[Start of Attachment]

(* ===== verification/ComponentFormFacts.v ===== *)
(** What the forms of a component submit, and when a component was created. *)

From S2P Require Import Prelude JsString JsNumber ResourceTypes ActionTypes ReducerUtils ResourceReducers UiReducers RootReducer RootFacts ComponentForms.

(** ** Search with [forEach]: the last match *)

Section last_match.
Context {A B : Type} (key : A -> string) (f : A -> B) (k : string).

Definition last_match (b : B) (l : list A) : B :=
  foldl (fun found x => if seqb (key x) k then f x else found) b l.

Lemma last_match_none b l : Forall (fun x => key x <> k) l -> last_match b l = b.
Proof. induction 1 as [|x l Hx%seqb_false _ IH]; cbn; [done|]. rewrite Hx. apply IH. Qed.

(** The result is that of a matching element, or the start. *)
Lemma last_match_cases b l :
  (exists x, x ∈ l /\ key x = k /\ last_match b l = f x) \/
  (Forall (fun x => key x <> k) l /\ last_match b l = b).
Proof.
  revert b. induction l as [|x l IH]; intros b; [by right|]. cbn.
  destruct (seqb_spec (key x) k) as [Hx|Hx].
  - left. destruct (IH (f x)) as [(y & Hy & Hk & He)|[_ He]].
    + exists y. split; [by right|]. by split.
    + exists x. split; [by left|]. by split.
  - destruct (IH b) as [(y & Hy & Hk & He)|[Hl He]].
    + left. exists y. split; [by right|]. by split.
    + right. split; [by constructor|done].
Qed.

Lemma last_match_unique b l x : NoDup (key <$> l) -> x ∈ l -> key x = k -> last_match b l = f x.
Proof.
  intros Hnd Hx Hk. destruct (last_match_cases b l) as [(y & Hy & Hky & ->)|[Hl _]].
  - apply list_elem_of_lookup in Hx as [i Hi], Hy as [j Hj].
    assert (i = j) as ->; [|congruence].
    eapply (NoDup_lookup _ i j k Hnd); rewrite list_lookup_fmap; [by rewrite Hi; cbn; f_equal|by rewrite Hj; cbn; f_equal].
  - rewrite Forall_forall in Hl. by destruct (Hl x Hx).
Qed.
End last_match.

(** ** Volumes *)

Section forms.
Context {RouterState : Type}.
Implicit Types (state : RootState RouterState) (component : ComponentLike) (v : Volume) (o : VolumeOption).

(** The disks a form of the component offers. *)
Definition offered state component : list VolumeOption :=
  getComponentFormVolumeOptions state (comp_name component) (workload component).

(** The volume mounts the claim the option stands for. *)
Definition claims o v : Prop :=
  vol_pvc v = option_pvc o /\ vol_pvToMatch v = option_pvToMatch o /\
  vol_storageClassName v = option_storageClassName o /\ vol_size v = option_capacity o.

(** The volume without the name of the form's selection. *)
Definition forget_claimName v : Volume :=
  mkVolume (vol_type v) (vol_path v) (vol_size v) (vol_storageClassName v) (vol_pvc v) (vol_pvToMatch v) "" (vol_hostPath v).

[End of Attachment]

Your task is to write out, exactly, the line that contains "getComponentFormVolumeOptions state (comp_name" and each line after it to the end of the data, with no other lines.

_Answer to the exercise_.
  getComponentFormVolumeOptions state (comp_name component) (workload component).

(** The volume mounts the claim the option stands for. *)
Definition claims o v : Prop :=
  vol_pvc v = option_pvc o /\ vol_pvToMatch v = option_pvToMatch o /\
  vol_storageClassName v = option_storageClassName o /\ vol_size v = option_capacity o.

(** The volume without the name of the form's selection. *)
Definition forget_claimName v : Volume :=
  mkVolume (vol_type v) (vol_path v) (vol_size v) (vol_storageClassName v) (vol_pvc v) (vol_pvToMatch v) "" (vol_hostPath v).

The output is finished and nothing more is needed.